Nach einer langen Kursrallye kam im vergangenen Jahr der Absturz: 2022 wurde zum annus horribilis – gerade als die Weltwirtschaft nach der Pandemie wieder auf die Beine zu kommen schien. Nach den staatlichen Pandemie-Hilfsprogrammen war eine gewisse Inflation unvermeidlich, doch der russische Angriff auf die Ukraine ließ die Preise explodieren und versetzte die Aktien- und Anleihemärkte in Aufruhr. Energie und Lebensmittel verteuerten sich in rasantem Tempo und zwangen die Zentralbanken zu schnelleren Zinserhöhungen, für Anleger gab es keine sicheren Häfen mehr.

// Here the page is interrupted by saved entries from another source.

(** A round on an empty registry leaves it empty and advances the counter
    by one, modulo [2 ^ 64]; so do any number of rounds, and between two
    operations the registry holds one subscription at most. *)
Lemma run_ops_churn (T : type_info) (pattern : Topic) (h : UserHandler)
    (prio : Z) (n : nat) :
  forall (c : nat) bus,
    subscriptions_ bus = [] ->
    handlerIdCounter_ bus = size_t_wrap (Z.of_nat c) ->
    fst (run_ops (churn T pattern h prio c n) bus)
      = map (fun k => size_t_wrap (Z.of_nat k)) (seq (S c) n) /\
    subscriptions_ (snd (run_ops (churn T pattern h prio c n) bus)) = [] /\
    (forall j, (List.length (subscriptions_
                  (snd (run_ops (firstn j (churn T pattern h prio c n)) bus))) <= 1)%nat).
Proof.
  induction n as [|n IH]; intros c bus Hsubs Hctr.
  - unfold churn. cbn [seq flat_map run_ops fst snd map].
    split; [reflexivity|]. split; [exact Hsubs|].
    intros j. rewrite firstn_nil. cbn [run_ops snd]. rewrite Hsubs. simpl. lia.
  - assert (Hid : size_t_wrap (Z.of_N (handlerIdCounter_ bus) + 1)
                  = size_t_wrap (Z.of_nat (S c))).
    { rewrite Hctr, size_t_wrap_wrap_succ, Nat2Z.inj_succ. reflexivity. }
    set (bus1 := snd (subscribe T pattern h prio bus)).
    set (bus2 := unsubscribe (size_t_wrap (Z.of_nat (S c))) bus1).
    assert (Hsubs1 : List.length (subscriptions_ bus1) = 1%nat)
      by (unfold bus1, subscribe; cbn [snd subscriptions_]; rewrite Hsubs; reflexivity).
    assert (Hsubs2 : subscriptions_ bus2 = []).
    { unfold bus2, bus1, unsubscribe, subscribe. cbn [snd subscriptions_].
      rewrite Hsubs. cbn [app stable_sort stable_insert remove_if id].
      rewrite Hid, N.eqb_refl. reflexivity. }
    assert (Hctr2 : handlerIdCounter_ bus2 = size_t_wrap (Z.of_nat (S c)))
      by (unfold bus2, bus1, unsubscribe, subscribe; cbn [snd handlerIdCounter_]; exact Hid).
    destruct (IH (S c) bus2 Hsubs2 Hctr2) as (Hids & Hend & Hsmall).
    assert (Hrounds : churn T pattern h prio c (S n)
                      = OpSubscribe T pattern h prio
                        :: OpUnsubscribe (size_t_wrap (Z.of_nat (S c)))
                        :: churn T pattern h prio (S c) n) by reflexivity.
    rewrite Hrounds.
    assert (Hrun : forall ops,
               run_ops (OpSubscribe T pattern h prio
                        :: OpUnsubscribe (size_t_wrap (Z.of_nat (S c))) :: ops) bus
               = (size_t_wrap (Z.of_nat (S c)) :: fst (run_ops ops bus2),
                  snd (run_ops ops bus2))).
    { intros ops. cbn [run_ops]. unfold bus2, bus1.
      unfold subscribe at 1. cbv zeta. rewrite Hid.
      unfold subscribe. cbn [snd]. rewrite Hid.
      destruct (run_ops ops _) as [ids b]. reflexivity. }
    split; [|split].
    + rewrite Hrun. cbn [fst seq map]. rewrite Hids. reflexivity.
    + rewrite Hrun. cbn [snd]. exact Hend.
    + intros [|[|j]].
      * cbn [firstn run_ops snd]. rewrite Hsubs. simpl. lia.
      * cbn [firstn run_ops]. unfold subscribe. cbn [snd subscriptions_].
        rewrite Hsubs. cbn [app stable_sort stable_insert List.length]. lia.
      * cbn [firstn]. rewrite Hrun. cbn [snd]. apply Hsmall.
Qed.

Natürlich muss man als Anleger im Laufe der Zeit lernen, mit Rückschlägen umzugehen. Ob uns dies gelingt, kann unsere langfristigen Anlageergebnisse mitunter entscheidend beeinflussen. Wer zum Beispiel sein Erspartes nach einem schwachen Jahr auf ein kaum verzinstes Konto einzahlt, lässt sich womöglich viele gute Jahre mit hohen Aktienrenditen entgehen. Natürlich stimmt die alte Weisheit, dass jede Anlage mit Risiken behaftet ist. Doch müssen Sie die Balance zwischen Risiken und Gewinnpotenzial finden, die Sie für sich als richtig empfinden. Welches die richtige Balance ist, hängt dabei von vielen Faktoren ab, etwa Ihrer Lebensphase, dem Umfang Ihres Portfolios sowie Ihren persönlichen Grenzen – insbesondere in Bezug auf Risiken abseits des vertrauten Sparkontos. 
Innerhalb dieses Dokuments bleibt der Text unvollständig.